• GIVEN DATA:
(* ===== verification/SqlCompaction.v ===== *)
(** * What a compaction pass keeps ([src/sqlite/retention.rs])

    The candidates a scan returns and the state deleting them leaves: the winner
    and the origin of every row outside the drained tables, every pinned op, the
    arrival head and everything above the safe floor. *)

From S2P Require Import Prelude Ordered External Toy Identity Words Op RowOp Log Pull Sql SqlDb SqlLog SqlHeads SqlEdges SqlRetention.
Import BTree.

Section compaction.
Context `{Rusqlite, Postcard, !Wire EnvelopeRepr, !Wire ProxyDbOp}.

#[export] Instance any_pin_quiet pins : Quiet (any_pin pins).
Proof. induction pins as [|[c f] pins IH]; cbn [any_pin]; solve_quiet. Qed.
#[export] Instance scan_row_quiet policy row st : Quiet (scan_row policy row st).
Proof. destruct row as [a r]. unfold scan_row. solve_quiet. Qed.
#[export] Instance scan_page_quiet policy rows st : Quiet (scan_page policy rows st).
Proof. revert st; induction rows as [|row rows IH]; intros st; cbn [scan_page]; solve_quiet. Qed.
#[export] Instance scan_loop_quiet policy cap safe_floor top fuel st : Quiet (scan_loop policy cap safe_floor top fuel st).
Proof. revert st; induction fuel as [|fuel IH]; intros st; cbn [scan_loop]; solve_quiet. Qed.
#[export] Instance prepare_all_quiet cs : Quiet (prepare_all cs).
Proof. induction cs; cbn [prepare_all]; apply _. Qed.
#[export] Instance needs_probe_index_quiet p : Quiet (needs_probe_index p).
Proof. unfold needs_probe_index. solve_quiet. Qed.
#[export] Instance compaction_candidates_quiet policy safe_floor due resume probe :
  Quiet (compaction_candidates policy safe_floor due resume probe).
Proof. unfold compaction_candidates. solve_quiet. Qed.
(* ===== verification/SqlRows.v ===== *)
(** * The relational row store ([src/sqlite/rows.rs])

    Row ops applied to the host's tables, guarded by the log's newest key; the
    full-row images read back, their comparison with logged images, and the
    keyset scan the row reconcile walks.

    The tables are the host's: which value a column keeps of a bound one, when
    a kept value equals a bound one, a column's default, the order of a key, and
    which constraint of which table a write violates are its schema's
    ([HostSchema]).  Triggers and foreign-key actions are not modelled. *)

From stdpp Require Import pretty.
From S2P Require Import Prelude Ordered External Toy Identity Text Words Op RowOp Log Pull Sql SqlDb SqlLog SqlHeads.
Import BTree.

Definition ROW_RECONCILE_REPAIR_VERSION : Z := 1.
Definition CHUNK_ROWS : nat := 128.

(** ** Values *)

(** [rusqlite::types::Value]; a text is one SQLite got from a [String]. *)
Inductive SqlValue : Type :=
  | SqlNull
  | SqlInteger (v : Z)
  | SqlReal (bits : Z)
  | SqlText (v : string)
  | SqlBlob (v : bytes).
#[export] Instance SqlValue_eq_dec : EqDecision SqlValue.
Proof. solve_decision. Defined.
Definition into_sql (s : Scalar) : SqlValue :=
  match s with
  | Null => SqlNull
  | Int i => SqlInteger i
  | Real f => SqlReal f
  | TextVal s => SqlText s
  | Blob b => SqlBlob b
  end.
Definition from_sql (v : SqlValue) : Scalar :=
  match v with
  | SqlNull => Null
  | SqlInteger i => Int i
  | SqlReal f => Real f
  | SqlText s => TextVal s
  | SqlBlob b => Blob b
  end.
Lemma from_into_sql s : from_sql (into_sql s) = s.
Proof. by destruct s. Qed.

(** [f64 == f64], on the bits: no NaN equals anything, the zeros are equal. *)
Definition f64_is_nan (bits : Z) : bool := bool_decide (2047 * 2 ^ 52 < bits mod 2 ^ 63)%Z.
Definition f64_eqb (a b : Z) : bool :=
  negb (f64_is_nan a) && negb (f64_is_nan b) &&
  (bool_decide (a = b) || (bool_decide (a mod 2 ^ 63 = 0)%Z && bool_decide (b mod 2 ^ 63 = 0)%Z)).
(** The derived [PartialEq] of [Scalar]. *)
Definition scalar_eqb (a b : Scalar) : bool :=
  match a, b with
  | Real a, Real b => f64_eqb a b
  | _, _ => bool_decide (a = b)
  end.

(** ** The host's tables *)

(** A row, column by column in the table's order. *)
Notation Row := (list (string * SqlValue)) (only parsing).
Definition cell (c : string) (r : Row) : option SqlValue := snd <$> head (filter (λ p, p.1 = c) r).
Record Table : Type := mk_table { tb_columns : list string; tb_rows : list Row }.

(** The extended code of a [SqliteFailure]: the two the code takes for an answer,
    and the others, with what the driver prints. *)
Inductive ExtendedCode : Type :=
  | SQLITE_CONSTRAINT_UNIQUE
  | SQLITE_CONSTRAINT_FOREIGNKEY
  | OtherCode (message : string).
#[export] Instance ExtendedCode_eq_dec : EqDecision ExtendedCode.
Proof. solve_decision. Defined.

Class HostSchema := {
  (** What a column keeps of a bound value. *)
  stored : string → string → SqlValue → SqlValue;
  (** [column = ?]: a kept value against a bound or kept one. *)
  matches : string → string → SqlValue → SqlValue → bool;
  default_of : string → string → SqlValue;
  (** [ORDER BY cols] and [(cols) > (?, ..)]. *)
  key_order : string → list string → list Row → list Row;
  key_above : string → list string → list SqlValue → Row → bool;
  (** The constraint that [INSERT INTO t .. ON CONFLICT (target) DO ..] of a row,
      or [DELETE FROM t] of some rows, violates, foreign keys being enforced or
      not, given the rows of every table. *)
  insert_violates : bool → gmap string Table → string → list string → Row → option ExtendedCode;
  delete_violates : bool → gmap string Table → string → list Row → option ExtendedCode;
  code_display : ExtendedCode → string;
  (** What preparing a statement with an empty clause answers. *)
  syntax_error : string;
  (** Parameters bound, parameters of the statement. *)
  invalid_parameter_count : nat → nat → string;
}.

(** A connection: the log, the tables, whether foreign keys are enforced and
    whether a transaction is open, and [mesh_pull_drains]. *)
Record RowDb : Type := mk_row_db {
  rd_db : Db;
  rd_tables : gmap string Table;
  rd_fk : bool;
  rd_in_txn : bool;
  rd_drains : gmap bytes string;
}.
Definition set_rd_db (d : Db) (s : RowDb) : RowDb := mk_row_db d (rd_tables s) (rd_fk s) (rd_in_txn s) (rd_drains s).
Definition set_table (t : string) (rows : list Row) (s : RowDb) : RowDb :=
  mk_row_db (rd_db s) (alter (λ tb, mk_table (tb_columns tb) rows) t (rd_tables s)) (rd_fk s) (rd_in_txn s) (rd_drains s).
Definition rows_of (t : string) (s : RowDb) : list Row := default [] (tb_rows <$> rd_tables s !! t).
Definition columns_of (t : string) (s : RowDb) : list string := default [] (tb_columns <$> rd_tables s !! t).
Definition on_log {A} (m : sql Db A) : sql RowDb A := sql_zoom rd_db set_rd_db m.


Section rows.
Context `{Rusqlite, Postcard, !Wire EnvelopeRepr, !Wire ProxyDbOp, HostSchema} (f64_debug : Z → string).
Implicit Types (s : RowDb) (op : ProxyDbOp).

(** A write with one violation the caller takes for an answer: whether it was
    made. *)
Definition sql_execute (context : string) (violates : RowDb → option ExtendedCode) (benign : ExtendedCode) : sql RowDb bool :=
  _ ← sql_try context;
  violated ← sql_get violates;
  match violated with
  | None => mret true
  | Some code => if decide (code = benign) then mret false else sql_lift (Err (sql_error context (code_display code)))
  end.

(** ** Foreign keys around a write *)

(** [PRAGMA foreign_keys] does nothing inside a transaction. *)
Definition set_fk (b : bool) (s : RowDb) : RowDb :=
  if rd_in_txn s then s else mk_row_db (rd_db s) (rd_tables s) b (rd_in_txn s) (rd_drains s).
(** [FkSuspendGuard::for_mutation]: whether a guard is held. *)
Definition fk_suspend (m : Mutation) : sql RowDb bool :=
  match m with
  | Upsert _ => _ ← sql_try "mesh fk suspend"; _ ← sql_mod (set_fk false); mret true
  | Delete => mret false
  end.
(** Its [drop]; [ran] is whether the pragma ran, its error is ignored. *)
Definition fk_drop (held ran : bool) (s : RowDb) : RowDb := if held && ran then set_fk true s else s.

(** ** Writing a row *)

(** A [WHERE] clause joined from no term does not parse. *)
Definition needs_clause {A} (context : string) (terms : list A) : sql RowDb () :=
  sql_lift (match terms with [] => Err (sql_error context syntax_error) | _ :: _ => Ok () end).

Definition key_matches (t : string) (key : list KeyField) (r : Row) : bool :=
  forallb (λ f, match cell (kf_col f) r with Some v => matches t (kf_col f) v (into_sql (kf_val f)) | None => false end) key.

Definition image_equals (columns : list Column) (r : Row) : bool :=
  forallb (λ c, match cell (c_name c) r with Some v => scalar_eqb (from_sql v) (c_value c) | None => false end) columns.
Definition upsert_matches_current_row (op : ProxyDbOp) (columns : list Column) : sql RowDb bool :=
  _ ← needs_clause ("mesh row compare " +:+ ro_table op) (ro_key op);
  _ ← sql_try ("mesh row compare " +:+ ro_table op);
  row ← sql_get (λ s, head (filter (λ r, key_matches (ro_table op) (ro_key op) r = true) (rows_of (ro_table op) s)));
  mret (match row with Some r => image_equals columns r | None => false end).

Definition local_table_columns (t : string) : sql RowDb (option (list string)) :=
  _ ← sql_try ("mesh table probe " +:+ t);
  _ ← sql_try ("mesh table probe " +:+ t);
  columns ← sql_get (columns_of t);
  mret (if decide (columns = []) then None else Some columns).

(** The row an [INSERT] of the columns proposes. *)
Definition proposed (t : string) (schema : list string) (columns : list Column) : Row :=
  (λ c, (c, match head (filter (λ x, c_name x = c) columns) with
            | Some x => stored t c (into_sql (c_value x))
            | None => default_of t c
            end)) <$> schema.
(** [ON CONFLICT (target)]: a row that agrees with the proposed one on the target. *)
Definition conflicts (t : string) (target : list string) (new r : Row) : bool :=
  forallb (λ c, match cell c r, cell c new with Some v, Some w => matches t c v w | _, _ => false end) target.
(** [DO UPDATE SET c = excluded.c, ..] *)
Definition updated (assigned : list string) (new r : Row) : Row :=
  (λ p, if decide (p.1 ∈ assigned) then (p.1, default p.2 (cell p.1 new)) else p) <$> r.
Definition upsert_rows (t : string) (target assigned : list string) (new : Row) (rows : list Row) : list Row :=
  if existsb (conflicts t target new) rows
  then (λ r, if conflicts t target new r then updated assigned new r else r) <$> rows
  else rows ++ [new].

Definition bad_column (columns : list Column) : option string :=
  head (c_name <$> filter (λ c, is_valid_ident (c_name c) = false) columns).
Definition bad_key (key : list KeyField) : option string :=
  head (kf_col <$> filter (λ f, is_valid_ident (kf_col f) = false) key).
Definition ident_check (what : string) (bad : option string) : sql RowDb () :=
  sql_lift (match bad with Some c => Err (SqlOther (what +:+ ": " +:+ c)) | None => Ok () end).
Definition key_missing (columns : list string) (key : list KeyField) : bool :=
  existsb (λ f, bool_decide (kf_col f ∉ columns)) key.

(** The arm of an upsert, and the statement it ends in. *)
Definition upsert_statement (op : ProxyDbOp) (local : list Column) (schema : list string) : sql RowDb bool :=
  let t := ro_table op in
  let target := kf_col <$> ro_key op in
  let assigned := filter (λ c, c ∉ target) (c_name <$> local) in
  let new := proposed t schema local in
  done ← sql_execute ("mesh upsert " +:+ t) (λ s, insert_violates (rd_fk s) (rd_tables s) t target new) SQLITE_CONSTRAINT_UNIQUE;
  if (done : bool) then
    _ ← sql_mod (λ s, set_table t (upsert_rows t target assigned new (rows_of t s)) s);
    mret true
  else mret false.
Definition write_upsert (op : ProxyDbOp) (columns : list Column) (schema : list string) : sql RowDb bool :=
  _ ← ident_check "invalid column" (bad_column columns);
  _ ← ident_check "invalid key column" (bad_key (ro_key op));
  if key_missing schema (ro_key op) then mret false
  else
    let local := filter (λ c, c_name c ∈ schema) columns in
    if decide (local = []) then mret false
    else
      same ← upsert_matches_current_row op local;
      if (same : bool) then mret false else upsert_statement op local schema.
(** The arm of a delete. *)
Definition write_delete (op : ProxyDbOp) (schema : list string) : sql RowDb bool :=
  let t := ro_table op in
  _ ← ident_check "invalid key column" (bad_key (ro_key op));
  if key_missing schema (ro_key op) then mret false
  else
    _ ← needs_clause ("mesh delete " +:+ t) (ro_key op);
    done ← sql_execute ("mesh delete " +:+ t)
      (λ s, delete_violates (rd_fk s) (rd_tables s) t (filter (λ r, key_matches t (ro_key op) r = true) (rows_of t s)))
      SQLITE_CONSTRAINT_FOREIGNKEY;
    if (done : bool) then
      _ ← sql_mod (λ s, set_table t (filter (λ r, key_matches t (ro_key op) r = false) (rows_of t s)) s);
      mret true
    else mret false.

• EXERCISE DETAILS:
Find the line with "Definition ROW_RECONCILE_REPAIR_VERSION : Z" in the entries above. Retype it and each line after it, exactly, through the line with "(v : bytes).", and stop there.

• SOLUTION TO THE EXERCISE:
Definition ROW_RECONCILE_REPAIR_VERSION : Z := 1.
Definition CHUNK_ROWS : nat := 128.

(** ** Values *)

(** [rusqlite::types::Value]; a text is one SQLite got from a [String]. *)
Inductive SqlValue : Type :=
  | SqlNull
  | SqlInteger (v : Z)
  | SqlReal (bits : Z)
  | SqlText (v : string)
  | SqlBlob (v : bytes).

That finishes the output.